Pertenencias e (in)pertenencias. Por Clara de Balanzó.

Conviene prestarle atención a la violencia. A la que se presenta de forma gratuita e injustificada. No discrimina, ni distingue y menos ahorra en su despliegue y puesta en escena.

Esa, tiene una profunda avidez de poder y de desahogo. Busca reacciones que la aviven y asienten. No se contenta con hacer su aparición anunciada. Busca la sorpresa, (des)colocar al otro que vive y recibe su embiste.

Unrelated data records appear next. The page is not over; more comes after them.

Lemma listing_exact_witness : exists n, format_listeners serials served None = Ok ([], n)
  /\ format_listeners serials served (Some (n + 1)) = Ok (lit "emulator-5554 tcp:80 tcp:8080" ++ [Byte.x0a], n) /\ n = 30.
Proof.
  destruct (listing_exact serials served served_wf) as (n & H1 & H2 & H3).
  - intros a l t Hl Ht. destruct (decide (t = 7%nat)) as [->|Hne]; [by eexists|].
    exfalso. assert (a ∈ ls_list served) as Ha by (apply (lw_mem _ served_wf); eauto).
    assert (ls_list served = [1%nat; 2%nat]) as Hlist by (vm_compute; reflexivity). rewrite Hlist in Ha.
    apply elem_of_cons in Ha as [->|Ha%list_elem_of_singleton]; [|subst a]; vm_compute in Hl; injection Hl as <-; cbn in Ht; congruence.
  - assert (listing serials (table served) = lit "emulator-5554 tcp:80 tcp:8080" ++ [Byte.x0a]) as E by (vm_compute; reflexivity).
    rewrite E in H2, H3. exists n. split; [exact H1|]. split; [exact H2|]. exact H3.
Defined.

(** The name of the smart socket is not refused: the server stops served to
    its clients. *)
Theorem smart_socket_removed : exists st, step (Remove (lit "tcp:7777")) served = Ok (0, st)
  /\ table st = [Forward (lit "tcp:80") (lit "tcp:8080") (Some 7%nat)].
Proof. eexists. split; [vm_compute; reflexivity|vm_compute; reflexivity]. Qed.

(** A transport whose serial is not known yet has forwards: listing them reads
    a null string. *)
Theorem listing_without_serial : format_listeners (fun _ => None) served None = Ub.
Proof. vm_compute. reflexivity. Qed.

End Example.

Pero, de dónde viene dicha agresión y, qué persigue?. Quién la ejerce y se sirve de ella como modo de relación y ocupación, es un ser diminuto, inseguro e indefenso que vive apoderado por su insoportable y no deseada necesidad de coexistir junto a otros seres humanos, a los que rechaza. Despierta y alienta en sí un palpito incesante por hacer desaparecer al prójimo.

Este es un tiempo de gran voracidad, de intenciones y actos que instigan a adueñarse con diagnósticos, lecciones y discursos de la palabra aún no pronunciada y por ende, aún menos escuchada del que se quiere manifestar.

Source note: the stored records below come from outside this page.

(* ===== verification/HandlePacket.v ===== *)
(** * Handling messages (adb.c)

    [handle_packet] on the device: the connection and its banner, the
    authentication, and the four messages of streams.

    The services themselves ([service_to_fd], the jdwp sockets) and the keys
    ([adb_auth_verify], [adb_auth_confirm_key]) are parameters here; so is what
    the system decides: the properties, the user, and the random token. *)

From S2P Require Import Prelude Cstr Rwx Packet Fdevent World Transport Sockets SocketsInv SocketsClose SocketsData.
From S2P Require Import SocketsSmart SocketsEvents SocketsOpen SocketsEnd.

(** ** Banners *)

Definition qual_overwrite (src : bytes) : option bytes :=
  if bool_decide (src = []) then None else Some src.

(** One [key=value] of the properties. *)
Definition parse_prop (t : atransport) (key : bytes) : atransport :=
  match strchr key Byte.x3d with
  | None => t
  | Some (key, cp) =>
      if bool_decide (key = lit "ro.product.name") then
        with_quals (qual_overwrite cp) (t_model t) (t_device t) t
      else if bool_decide (key = lit "ro.product.model") then
        with_quals (t_product t) (qual_overwrite cp) (t_device t) t
      else if bool_decide (key = lit "ro.product.device") then
        with_quals (t_product t) (t_model t) (qual_overwrite cp) t
      else t
  end.

Definition state_of_type (type : bytes) : Z :=
  if bool_decide (type = lit "bootloader") then CS_BOOTLOADER
  else if bool_decide (type = lit "device") then CS_DEVICE
  else if bool_decide (type = lit "recovery") then CS_RECOVERY
  else if bool_decide (type = lit "sideload") then CS_SIDELOAD
  else CS_HOST.

Definition parse_banner (banner : bytes) (t : atransport) : atransport :=
  match strchr banner Byte.x3a with
  | None => with_connection_state (state_of_type banner) t
  | Some (type, cp) =>
      let t :=
        match strchr cp Byte.x3a with
        | None => t
        | Some (_, props) => fold_left parse_prop (strtok_r props Byte.x3b) t
        end in
      with_connection_state (state_of_type type) t
  end.

(** *** The banner that is sent *)

(** A [snprintf] of [text] at the end of what is in the buffer, of which
    [remaining] bytes are left; when [remaining] wraps around, the next call
    writes outside of the buffer. *)
Definition append_text (text : bytes) (st : bytes * Z) : res (bytes * Z) :=
  let '(buf, remaining) := st in
  let len := Z.of_nat (length text) in
  if bool_decide (remaining < len) then Ub
  else Ok (buf ++ take (Z.to_nat (remaining - 1)) text, remaining - len).

Definition cnxn_props : list bytes := [lit "ro.product.name"; lit "ro.product.model"; lit "ro.product.device"].

(** The text in the buffer, and the length returned, which counts the NUL. *)
Definition fill_connect_data (adb_device_banner : bytes) (property_get : bytes -> bytes) (bufsize : Z) : res (bytes * Z) :=
  let* st := append_text (adb_device_banner ++ lit "::") ([], bufsize) in
  let* st := foldl (fun m key => let* st := m in append_text (key ++ lit "=" ++ property_get key ++ lit ";") st)
               (Ok st) cnxn_props in
  Ok (st.1, bufsize - st.2 + 1).

(** ** adb_auth.h *)

Definition ADB_AUTH_TOKEN : Z := 1.
Definition ADB_AUTH_SIGNATURE : Z := 2.
Definition ADB_AUTH_RSAPUBLICKEY : Z := 3.
Definition TOKEN_SIZE : nat := 20.

Section HandlePacket.
Context {E : Type} {I : FdEvents E fd_func}.
Implicit Types (w : world E) (a t : addr) (p : apacket).

(** *** What other parts and the system provide *)

Record platform := Platform {
  auth_enabled : bool;
  getuid : Z;
  adb_device_banner : bytes;
  property_get : bytes -> bytes;
  service_to_fd : bytes -> world E -> res (Z * world E);
  create_jdwp_service_socket : world E -> res (option addr * world E);
  create_jdwp_tracker_service_socket : world E -> res (option addr * world E);
  adb_auth_verify : bytes -> bytes -> bool;
  adb_auth_confirm_key : bytes -> addr -> world E -> res (world E)
}.
Context (S : platform).

(** ** Replies *)

Definition send_ready (w : world E) (local remote : Z) (t : addr) : res (world E) :=
  send_to w (set_header A_OKAY local remote get_apacket) (Some t).

Definition send_close (w : world E) (local remote : Z) (t : addr) : res (world E) :=
  send_to w (set_header A_CLSE local remote get_apacket) (Some t).

Definition send_connect (w : world E) (t : addr) : res (world E) :=
  let* ' (text, n) := fill_connect_data (adb_device_banner S) (property_get S) MAX_PAYLOAD in
  send_to w (set_data (text ++ [Byte.x00]) (set_data_length n (set_header A_CNXN A_VERSION MAX_PAYLOAD get_apacket)))
    (Some t).

(** [tok] is what [adb_auth_generate_token] reads, if it reads all of it.  (A read
    that fails may have written a part of the token; it is left as it was.) *)
Definition send_auth_request (w : world E) (tok : option bytes) (t : addr) : res (world E) :=
  match tok with
  | None => Ok w
  | Some tok =>
      let* w := update_trans w t (with_token tok) in
      send_to w (set_data tok (set_data_length (Z.of_nat (length tok)) (set_header A_AUTH ADB_AUTH_TOKEN 0 get_apacket)))
        (Some t)
  end.

Definition handle_online (w : world E) (t : addr) : res (world E) := update_trans w t (with_online true).

Definition handle_offline (w : world E) (t : addr) : res (world E) :=
  let* w := update_trans w t (with_online false) in
  run_transport_disconnects run w t.

Definition adb_auth_verified (w : world E) (t : addr) : res (world E) :=
  let* w := handle_online w t in
  send_connect w t.

(** ** Services *)

Definition create_local_service_socket (name : bytes) (w : world E) : res (option addr * world E) :=
  if bool_decide (name = lit "jdwp") then create_jdwp_service_socket S w
  else if bool_decide (name = lit "track-jdwp") then create_jdwp_tracker_service_socket S w
  else
    let* ' (fd, w) := service_to_fd S name w in
    if bool_decide (fd < 0) then Ok (None, w)
    else
      let* ' (a, w) := create_local_socket w fd in
      let* w :=
        if (starts_with (lit "root:") name && bool_decide (getuid S <> 0))
           || starts_with (lit "usb:") name || starts_with (lit "tcpip:") name
        then update_sock w a (with_exit_on_close true) else Ok w in
      Ok (Some a, w).

(** ** Messages *)

Definition handle_sync (p : apacket) (t : addr) (w : world E) : res (world E) :=
  if bool_decide (arg0 (msg p) <> 0) then send_to w p (Some t)
  else
    let* w := update_trans w t (with_connection_state CS_OFFLINE) in
    let* w := handle_offline w t in
    send_to w p (Some t).

Definition handle_cnxn (tok : option bytes) (p : apacket) (t : addr) (w : world E) : res (world E) :=
  let* x := get_trans w t in
  let* w :=
    if bool_decide (t_connection_state x <> CS_OFFLINE) then
      let* w := update_trans w t (with_connection_state CS_OFFLINE) in
      handle_offline w t
    else Ok w in
  let* banner := c_string (p_data p) in
  let* w := update_trans w t (parse_banner banner) in
  if auth_enabled S then send_auth_request w tok t
  else
    let* w := handle_online w t in
    send_connect w t.

(** On the device there is no key to sign with: [adb_auth_nextkey] returns null
    and [adb_auth_get_userkey] nothing. *)
Definition handle_auth (tok : option bytes) (p : apacket) (t : addr) (w : world E) : res (world E) :=
  if bool_decide (arg0 (msg p) = ADB_AUTH_TOKEN) then update_trans w t (with_connection_state CS_UNAUTHORIZED)
  else if bool_decide (arg0 (msg p) = ADB_AUTH_SIGNATURE) then
    let* x := get_trans w t in
    let* sig := data_prefix p (data_length (msg p)) in
    if adb_auth_verify S (t_token x) sig then
      let* w := adb_auth_verified w t in
      update_trans w t (with_failed 0)
    else
      let* w := update_trans w t (with_failed (t_failed_auth_attempts x + 1)) in
      send_auth_request w tok t
  else if bool_decide (arg0 (msg p) = ADB_AUTH_RSAPUBLICKEY) then
    let* key := data_prefix p (data_length (msg p)) in
    adb_auth_confirm_key S key t w
  else Ok w.

Definition handle_open (p : apacket) (t : addr) (w : world E) : res (world E) :=
  let last := if bool_decide (data_length (msg p) > 0) then data_length (msg p) - 1 else 0 in
  let* q := store_data (Z.to_nat last) [Byte.x00] p in
  let* name := c_string (p_data q) in
  let* ' (s, w) := create_local_service_socket name w in
  match s with
  | None => send_close w 0 (arg0 (msg p)) t
  | Some a =>
      let* w := attach_remote w a (arg0 (msg p)) t in
      let* s := get_sock w a in
      let* r := peer_of s in
      let* sr := get_sock w r in
      let* w := send_ready w (sk_id s) (sk_id sr) t in
      let* ' (_, w) := run (CReady a) w in
      Ok w
  end.

Definition handle_okay (p : apacket) (t : addr) (w : world E) : res (world E) :=
  let* s := find_local_socket w (arg1 (msg p)) in
  match s with
  | None => Ok w
  | Some a =>
      let* s := get_sock w a in
      let* w := if bool_decide (sk_peer s = None) then attach_remote w a (arg0 (msg p)) t else Ok w in
      let* ' (_, w) := run (CReady a) w in
      Ok w
  end.

Definition handle_clse (p : apacket) (w : world E) : res (world E) :=
  let* s := find_local_socket w (arg1 (msg p)) in
  match s with
  | None => Ok w
  | Some a => let* ' (_, w) := run (CClose a) w in Ok w
  end.

Definition handle_wrte (p : apacket) (t : addr) (w : world E) : res (world E) :=
  let* s := find_local_socket w (arg1 (msg p)) in
  match s with
  | None => Ok w
  | Some a =>
      let* ' (r, w) := run (CEnqueue a (set_len (data_length (msg p)) p)) w in
      if bool_decide (r = 0) then
        let* s := get_sock w a in
        send_ready w (sk_id s) (arg0 (msg p)) t
      else Ok w
  end.

Definition handle_packet (tok : option bytes) (p : apacket) (t : addr) (w : world E) : res (world E) :=
  let c := command (msg p) in
  let* x := get_trans w t in
  if bool_decide (c = A_SYNC) then handle_sync p t w
  else if bool_decide (c = A_CNXN) then handle_cnxn tok p t w
  else if bool_decide (c = A_AUTH) then handle_auth tok p t w
  else if bool_decide (c = A_OPEN) then if t_online x then handle_open p t w else Ok w
  else if bool_decide (c = A_OKAY) then if t_online x then handle_okay p t w else Ok w
  else if bool_decide (c = A_CLSE) then if t_online x then handle_clse p w else Ok w
  else if bool_decide (c = A_WRTE) then if t_online x then handle_wrte p t w else Ok w
  else Ok w.

(** transport.c: [transport_socket_events] hands over the packets of a transport
    one after the other; each comes with the token that may be generated. *)
Fixpoint handle_packets (ps : list (option bytes * apacket)) (t : addr) (w : world E) : res (world E) :=
  match ps with
  | [] => Ok w
  | (tok, p) :: ps => let* w := handle_packet tok p t w in handle_packets ps t w
  end.

End HandlePacket.
Arguments platform E : clear implicits.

Ahora bien, ante la perpleja y atónita mirada de quién es testigo sin pronunciarse, del que asume y alienta desde su posición, el poder del «todo vale» y del que «tienes que aguantar lo que te echen», ante esa perplejidad, conviene abrir los ojos y las bocas. Y decir basta.

Grandes son las fuerzas de los grupos humanos y no menos grande es la fagocitación del individuo que, a toda costa, siente y cree su deber el pertenecer, permanecer, asirse a un vestido del que poco conoce y que lo va transformando. Haciéndosele a su piel.

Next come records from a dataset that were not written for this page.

(** *** transport *)

Lemma request_transport_ok service serial fd s ss h : host_ok h -> w_socks (h_world h) !! s = Some ss -> sk_enqueue ss = smart_enqueue ->
  fine (request_transport service serial fd s h).
Proof.
  intros H Hs Hk. unfold request_transport. destruct (if starts_with (lit "transport-usb") service then _ else _) as [type serial'].
  destruct (acquire_ok type serial' h) as (r & -> & Hr). cbn [res_bind]. apply then_ok. destruct r as [[t x]|err]; [|by apply fail_ok].
  specialize (Hr t x eq_refl). destruct (ho_world _ H) as [B P]. set (w := h_world h) in *. rewrite (update_sock_ok _ _ _ _ Hs). cbn [res_bind].
  set (w1 := put_sock _ _ _). destruct (fd_write_ok w1 fd (lit "OKAY")) as (r & m & ->). cbn [res_bind ensures].
  assert (sock_ok w1 s (World.with_transport (Some t) ss)) as Hok1.
  { pose proof (b_sock _ _ B s ss Hs (not_elem_of_nil _)) as Hok. unfold sock_ok in *. cbn. rewrite Hk in *. destruct Hok as [? ? ? ?]. split; try done.
    intros u [= <-]. unfold w1. wcbn. by eexists. }
  assert (wf_world w1) as W1.
  { split.
    - apply (base_done _ _ s); [eapply base_put; [by apply base_open|done|done|intros Hr'; cbn in Hr'; congruence]|]. intros s0 Hs0.
      unfold w1 in Hs0. rewrite put_sock_lookup, decide_True in Hs0 by done. apply (inj Some) in Hs0. by subst s0.
    - pose proof (P s ss Hs (not_elem_of_nil _)) as Hp. eapply (peers_put w); [done|exact Hs|done|done| |congruence].
      unfold peer_ok in *. cbn. destruct (sk_peer ss) as [b|]; [|done]. destruct Hp as (Hb & sb & Hsb & Hrest). split; [done|].
      exists sb. rewrite lookup_insert_ne by (by apply not_eq_sym). done. }
  apply world_ok; [done| |done|apply (ho_serials _ H)]. destruct W1 as [B1 P1]. split; [by apply base_io|by apply peers_io].
Qed.
(** *** disconnect *)

Lemma effect_ok e h : host_ok h -> host_ok (effect_of e h).
Proof. intros [? ? ? ?]. by split. Qed.

(** Only sockets, transports, events and descriptors matter to the invariant. *)
Lemma wf_list_irrelevant w l : wf_world w ->
  wf_world (World (w_socks w) (w_trans w) l (w_locals w) (w_closing w) (w_next_id w) (w_ev w) (w_io w) (w_brk w)).
Proof.
  intros [B P]. split; [|exact P]. destruct B as [? ? ? ? ? ? ? ? ? Hs]. split; try done. intros a s Ha HX. by eapply sock_ok_frame; [..|by apply Hs].
Qed.

Lemma unregister_transport_ok t h : host_ok h -> is_Some (w_trans (h_world h) !! t) ->
  ensures (unregister_transport t h) (fun h' => host_ok h' /\ forall u, is_Some (w_trans (h_world h) !! u) -> is_Some (w_trans (h_world h') !! u)).
Proof.
  intros H Ht. unfold unregister_transport, drop_transport. cbv zeta. set (w := World _ _ _ _ _ _ _ _ _).
  assert (wf_world w) as W by (apply wf_list_irrelevant, (ho_world _ H)). destruct (update_trans_ok w t (fun x => (Transport.kick_transport x).2) Ht) as (y & Hy & ->).
  cbn [res_bind ensures]. unfold Transport.kick_transport. set (y' := (if t_kicked y then (false, y) else (true, with_kicked true y)).2).
  assert (t_disconnects y' = t_disconnects y /\ t_serial y' = t_serial y) as [Hd Hser] by (unfold y'; by destruct (t_kicked y)).
  assert (forall u, is_Some (w_trans (h_world h) !! u) -> is_Some (w_trans (put_trans t y' w) !! u)) as Hkeep.
  { intros u Hu. wcbn. destruct (decide (t = u)) as [<-|]; [rewrite lookup_insert_eq; by eexists|by rewrite lookup_insert_ne]. }
  split; [|exact Hkeep]. apply effect_ok, world_ok; [done|by eapply wf_put_trans|exact Hkeep|].
  intros u x. wcbn. destruct (decide (t = u)) as [<-|]; [rewrite lookup_insert_eq|rewrite lookup_insert_ne by done; apply (ho_serials _ H)].
  intros [= <-]. rewrite Hser. apply (ho_serials _ H t). exact Hy.
Qed.

Lemma unregister_all_ok ts : forall h, host_ok h -> (forall t, t ∈ ts -> is_Some (w_trans (h_world h) !! t)) -> ensures (unregister_all ts h) host_ok.
Proof.
  induction ts as [|t ts IH]; intros h H Ht; [done|]. cbn [unregister_all]. apply ensures_bind.
  eapply ensures_mono; [|apply unregister_transport_ok; [done|apply Ht; by left]]. intros h' [H' Hk]. apply IH; [done|]. intros u Hu. apply Hk, Ht. by right.
Qed.

Lemma listed_transport h t x : (t, x) ∈ transports (h_world h) -> w_trans (h_world h) !! t = Some x.
Proof.
  unfold transports. intros (a & _ & Ha)%list_elem_of_omap. destruct (w_trans (h_world h) !! a) eqn:Hx; [|done]. cbn in Ha. by simplify_eq.
Qed.

Lemma request_disconnect_ok serial fd h : host_ok h -> fine (request_disconnect adb_port serial fd h).
Proof.
  intros H. unfold request_disconnect. destruct serial as [|c serial].
  - apply ensures_bind. eapply ensures_mono; [intros h' H'; by apply answer_ok|]. apply unregister_all_ok; [done|].
    intros t ([u x] & -> & [_ Hx]%list_elem_of_filter)%list_elem_of_fmap. apply listed_transport in Hx. by eexists.
  - cbv zeta. set (name := match strchr _ _ with Some _ => _ | None => _ end). unfold find_transport. destruct (List.find _ _) as [[t x]|] eqn:Hf; cbn [fmap option_fmap option_map fst].
    + apply List.find_some in Hf as [Hin _]. apply list_elem_of_In, listed_transport in Hin. apply ensures_bind.
      eapply ensures_mono; [|apply unregister_transport_ok; [done|by eexists]]. intros h' [H' _]. by apply answer_ok.
    + by apply answer_ok.
Qed.

(** *** forward *)

Lemma table_step_targets o fs f t : f ∈ (table_step o fs).2 -> f_transport f = Some t ->
  (exists g, g ∈ fs /\ f_transport g = Some t) \/ exists n c nr a fd, o = Install n c (Some t) nr a fd.
Proof.
  intros Hf Ht. destruct o as [n c u nr a fd|n| |v]; cbn [table_step] in Hf.
  - destruct (head _) as [g|]; [destruct (starred _); [by left; eauto|]; destruct nr; [by left; eauto|]|].
    + apply list_elem_of_fmap in Hf as (g' & -> & Hg'). case_decide; [right|by left; eauto]. cbn in Ht. subst u. by eexists _, _, _, _, _.
    + case_decide; cbn [snd] in Hf; [by left; eauto|]. apply elem_of_app in Hf as [Hf|Hf%list_elem_of_singleton]; [by left; eauto|].
      subst f. cbn in Ht. subst u. right. by eexists _, _, _, _, _.
  - case_decide; cbn [snd] in Hf; [apply list_elem_of_filter in Hf as [_ Hf]|]; left; eauto.
  - cbn [snd] in Hf. apply list_elem_of_filter in Hf as [_ Hf]. left; eauto.
  - cbn [snd] in Hf. apply list_elem_of_filter in Hf as [_ Hf]. left; eauto.
Qed.

(** An operation on the listeners. *)
Lemma listeners_step_ok o h : host_ok h -> op_ok o (h_listeners h) ->
  (forall n c t nr a fd, o = Install n c (Some t) nr a fd -> is_Some (w_trans (h_world h) !! t)) ->
  exists r ls, step o (h_listeners h) = Ok (r, ls) /\ host_ok (with_listeners ls h) /\ table_step o (table (h_listeners h)) = (r, table ls).
Proof.
  intros H Ho Ht. destruct (listeners_refine o (h_listeners h) (ho_listeners _ H) Ho) as (r & ls & E1 & Hls & Htab). exists r, ls. split; [done|]. split; [|done].
  split; cbn; [apply H|done|apply H|]. intros f t Hf Hft. change (table ls) with (r, table ls).2 in Hf. rewrite <-Htab in Hf.
  destruct (table_step_targets _ _ _ _ Hf Hft) as [(g & Hg & Hgt)|(n & c & nr & a & fd & ->)]; [by eapply (ho_targets _ H)|by eapply Ht].
Qed.

(** What the allocator and the system give for a new listener. *)
Definition new_ok h : Prop := ls_mem (h_listeners h) !! new = None /\ ev_interest (F := listener_func) (ls_ev (h_listeners h)) new = None
  /\ forall n, 0 <= bind n -> bind n < FD_SETSIZE /\ ev_free_fd (F := listener_func) (ls_ev (h_listeners h)) (bind n).

Lemma forward_install_ok h local remote t nr : host_ok h -> new_ok h -> is_Some (w_trans (h_world h) !! t) -> starred remote = false ->
  exists r ls, install_listener local remote (Some t) nr new (bind local) (h_listeners h) = Ok (r, ls) /\ host_ok (with_listeners ls h)
  /\ table_step (Install local remote (Some t) nr new (bind local)) (table (h_listeners h)) = (r, table ls).
Proof.
  intros H (Hn & Hev & Hb) Ht Hs. apply (listeners_step_ok (Install local remote (Some t) nr new (bind local))); [done| |intros; by simplify_eq].
  split; [rewrite Hs; done|]. split; [done|]. split; [done|]. split; [done|]. apply Hb.
Qed.

Lemma request_forward_ok service ttype serial fd h : host_ok h -> new_ok h -> fine (request_forward bind new service ttype serial fd h).
Proof.
  intros H Hn. unfold request_forward. destruct (if starts_with (lit "norebind:") service then _ else _) as [nr local].
  destruct (strchr local Byte.x3b) as [[l remote]|]; [|by apply then_ok, fail_ok]. destruct (_ || starred remote) eqn:Hm; [by apply then_ok, fail_ok|].
  apply orb_false_iff in Hm as [_ Hs]. destruct (acquire_ok ttype serial h) as (r & -> & Hr). cbn [res_bind]. destruct r as [[t x]|err]; [|by apply then_ok, fail_ok].
  destruct (forward_install_ok h l remote t nr H Hn ltac:(eexists; by eapply Hr) Hs) as (r & ls & -> & H' & _). cbn [res_bind]. cbv zeta.
  apply then_ok. case_bool_decide; [by apply reply_ok|by apply fail_ok].
Qed.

Buscamos maneras de nombrar aquello que nos perturba y que en un momento cayó y fue denunciado. Y las encontramos. Las compartimos y documentamos.

El ejercicio de tapar la boca al otro, a ser posible, sin anuncio, ha sido siempre maniobra del que sintiendo que no es, ni tiene, ni sabe, ni puede, quiere dejar al otro sumido y aturdido, sintiendo encarnar eso que el otro niega, siendo al tiempo negado y aniquilado.

Tomemos distancia de esas manos y procurémonos una existencia más cuidadosa, en la que podamos celebrar la existencia del otro, no cómo amenaza sino como posibilidad.

Fácilmente en los tiempos que corren, en que se construyen y atribuyen a las redes sociales la categoría de pertenencia y adhesión, los individuos pueden confundirse y otorgar el beneficio de ser parte, ajustando y configurando los terminales a su antojo. Es el juego del poder. Es el desequilibrio al alcance de la mano. La sensación de tener, al fin, la capacidad de hacer existir o desaparecer al otro, cuándo, de la existencia del otro, se hace un juego del horror.